May 5, 2014 01:02 PM

Trial Academy Director John R. Penhallegon on May 1 received a defense verdict in the Circuit Court for Baltimore County after an eight day jury trial involving the death of a young woman and her unborn child from a ruptured common iliac artery.

Plaintiffs' decedent, age 35 and 25 weeks pregnant, called her obstetrician to report the sudden development of severe abdominal and back pain while at home watching television. The defendant obstetrician recommended she go to the hospital for evaluation to rule out pre-term labor. At the hospital the patient described her pain as constant and 10 out of 10. Fetal monitoring showed a normal for gestational age fetal heart rate and there was no evidence of pre-term labor. Hospital staff contacted the defendant obstetrician by telephone and a series of orders were given for blood, urine, and ultrasound studies. All were negative and did not reveal an explanation for the pain. Ultimately the defendant ordered by telephone Dilaudid, a narcotic, for pain control. With approval of the physician by telephone, the patient was discharged an hour later with reassurance that no serious problem was found and a prescription for pain medicine. The presumed diagnosis was round ligament pain, a musculoskeletal disorder from stretching of the uterine ligaments during pregnancy.
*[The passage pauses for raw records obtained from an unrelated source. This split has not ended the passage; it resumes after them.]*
(** The number of choices that are the correct answer of their question. *)
Fixpoint correctChoices (questions : list QuizQuestion) (choices : list string) : nat :=
  match questions, choices with
  | q :: qs, o :: os =>
      (if String.eqb o (correctAnswer q) then 1 else 0) + correctChoices qs os
  | _, _ => 0
  end.

End Quiz.

(* ===================================================================== *)
(** ** components/AccountView.tsx *)
(* ===================================================================== *)

Module AccountView.

(** The exam history list: [None] is the text shown when there are no
    attempts, otherwise the results in the order they are listed. *)
Definition examHistoryShown (u : User) : option (list ExamResult) :=
  match examHistory u with
  | Some (r :: h) => Some (reverse (r :: h))
  | _ => None
  end.

End AccountView.

(* ===================================================================== *)
(** ** More sample data *)
(* ===================================================================== *)

Module MoreSamples.
Import Service Samples.

(** A stand-in for [btoa] and [atob] that undoes itself. *)
Definition scramble : string → string := String.rev.

Definition freshBrowser : App.State :=
  AppShell.initialState {| App.accounts := ∅; App.quotaExceeded := false |}.

Definition returningBrowser : App.State :=
  AppShell.initialState (App.localStorage backOnDashboard).

Definition fullBrowser : App.State :=
  {| App.user := Some veteran; App.currentView := App.dashboard;
     App.selectedTopic := None;
     App.localStorage :=
       {| App.accounts := {[ "dana" := veteranAccount ]}; App.quotaExceeded := true |} |}.

Definition anAfternoon : list AppShell.Event :=
  [ AppShell.LevelChange B1;
    AppShell.SelectTopic presentSimple;
    AppShell.ProgressUpdate "a1-present-simple"
      {| completedVocabulary := ["book"]; completedSections := [lesson] |};
    AppShell.BackToDashboard;
    AppShell.StartExam;
    AppShell.SaveExamResult "2026-02-01T09:30:00.000Z" 20 25;
    AppShell.BackToDashboard;
    AppShell.GoToAccount ].

Definition aWeek : list AppShell.Event :=
  [ AppShell.SignUp "aru" A1 None "qwerty";
    AppShell.LevelChange A2;
    AppShell.Logout;
    AppShell.Login "aru" "wrong";
    AppShell.Login "aru" "qwerty";
    AppShell.SaveExamResult "2026-02-03T18:00:00.000Z" 12 25 ].

End MoreSamples.

(* ===================================================================== *)
(** ** What a mounted exam view keeps *)
(* ===================================================================== *)

Module ExamSession.
Import Service ExamView.

(** The question index stays on a question: it is 0 until the questions
    arrive and at most the index of the last question afterwards. *)
Definition InRange (s : Store) : Prop :=
  (isLoading (view s) = true → currentQuestionIndex (view s) = 0%nat) ∧
  match questions (view s) with
  | Some qs => (currentQuestionIndex (view s) ≤ length qs - 1)%nat
  | None => currentQuestionIndex (view s) = 0%nat
  end.

(** The clock stays between zero and the exam duration, and is above zero
    while the exam is not finished. *)
Definition Clock (s : Store) : Prop :=
  (0 ≤ timeLeft (view s) ≤ EXAM_DURATION)%Z ∧
  (examFinished (view s) = false → 0 < timeLeft (view s))%Z.

(** An exam is started or finished only without an error message, and the
    result saved for a finished exam is the score of the answers on
    display. *)
Definition Settled (a0 : App.State) (s : Store) : Prop :=
  (examStarted (view s) = true ∨ examFinished (view s) = true →
   truthy (error (view s)) = false) ∧
  (examFinished (view s) = true →
   ∃ now qs, questions (view s) = Some qs ∧
     app s = App.handleSaveExamResult (App.user a0) now
               (countCorrect qs (answers (view s))) (length qs) a0).

(** The interval firing once a second, at the given times. *)
Definition ticks (nows : list string) : list (string * Event) :=
  (λ now, (now, Tick)) <$> nows.

End ExamSession.

(* ===================================================================== *)
(** ** What a mounted topic view keeps *)
(* ===================================================================== *)

Module TopicSession.
Import Service TopicView.

(** The words a user has ticked in the topic. *)
Definition vocabularyOf (topic : Topic) (u : option User) : list string :=
  completedVocabulary (default emptyProgress (userProgress topic u)).

(** No word is ticked twice: neither for the user on screen nor for the
    users captured by the renders that wait for a fetch. *)
Definition Clean (topic : Topic) (s : Store) : Prop :=
  NoDup (vocabularyOf topic (App.user (app s))) ∧
  (∀ c, lessonPending s = Some c → NoDup (vocabularyOf topic (r_user c))) ∧
  (∀ c, c ∈ practicePending s → NoDup (vocabularyOf topic (r_user c))).

(** While practice is loading there is no practice content. *)
Definition Quiet (s : Store) : Prop :=
  isLoading_practice (view s) = true → practiceContent (view s) = None.

(** Nothing is being fetched, there is no practice content, and an error
    message is up. *)
Definition Stuck (s : Store) : Prop :=
  lessonPending s = None ∧ practicePending s = [] ∧
  isLoading_practice (view s) = false ∧ practiceContent (view s) = None ∧
  truthy (error (view s)) = true.

(** The lesson arrives, then practice is requested and arrives. *)
Definition lessonThenPractice (l : LessonContent) (p : ComprehensivePractice) : list Event :=
  [ LessonSettled (Ok l); ClickTab PracticeTab; ClickGenerate; PracticeSettled (Ok p) ].

End TopicSession.

(* ===================================================================== *)
(** ** services/geminiService.ts: the keys of the session cache *)
(* ===================================================================== *)

Module ServiceCache.
Import Service.

(** The cache key a request reads and may write; the exam and the answer
    check have none. *)
Definition ownKey {Lesson Practice : Type}
    (q : Request (Lesson := Lesson) (Practice := Practice)) : option string :=
  match q with
  | LessonRequest level topic _ => Some (lessonCacheKey level topic)
  | PracticeRequest level topic _ => Some (practiceCacheKey level topic)
  | ExamRequest _ | CheckRequest _ _ => None
  end.

End ServiceCache.

(* ===================================================================== *)
(** ** services/geminiService.ts: fetches that overlap *)
(* ===================================================================== *)

Module ServiceAsync.
Import Service.

(** A fetch that missed the cache and waits for the generator. *)
Inductive Flight :=
| LessonFlight (level : Level) (topic : Topic)
| PracticeFlight (level : Level) (topic : Topic).

Definition flightKey (f : Flight) : string :=
  match f with
  | LessonFlight level topic => lessonCacheKey level topic
  | PracticeFlight level topic => practiceCacheKey level topic
  end.

(** The world of the service and the fetches waiting at their [await]. *)
Record Session := mkSession {
  world : World;
  inFlight : list Flight
}.

(** No fetch under this key is waiting for the generator. *)
Definition quietFor (key : string) (s : Session) : Prop :=
  Forall (λ f, flightKey f ≠ key) (inFlight s).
According to testimony the decedent's pain continued at home requiring additional narcotics. Some eight hours after leaving the hospital, the decedent suffered a rupture of her common iliac artery resulting in massive hemorrhage and her death as well as the death of her unborn child.

Plaintiffs included a surviving spouse and three minor children. It was alleged that the defendant breached the standard of care by ordering narcotics without ever coming to personally examine the decedent and in failing to obtain a CT scan which would have revealed an aneurysm easily treatable surgically. Defense experts testified that the standard of care did not require the defendant to personally examine his patient, that a CT was not required because of the risk to the fetus of radiation exposure, and that the plaintiff suffered a spontaneous and unpredictable spontaneous iliac artery rupture so no aneurysm would have been shown by CT.

Economic damages claimed were in excess of $2 million. Non- economic damages for the decedent's conscious pain and suffering as well as solatium damages for the surviving family members of an additional $3 million dollars were requested in closing argument. The jury returned a verdict finding that the defendant did not breach the standard of care.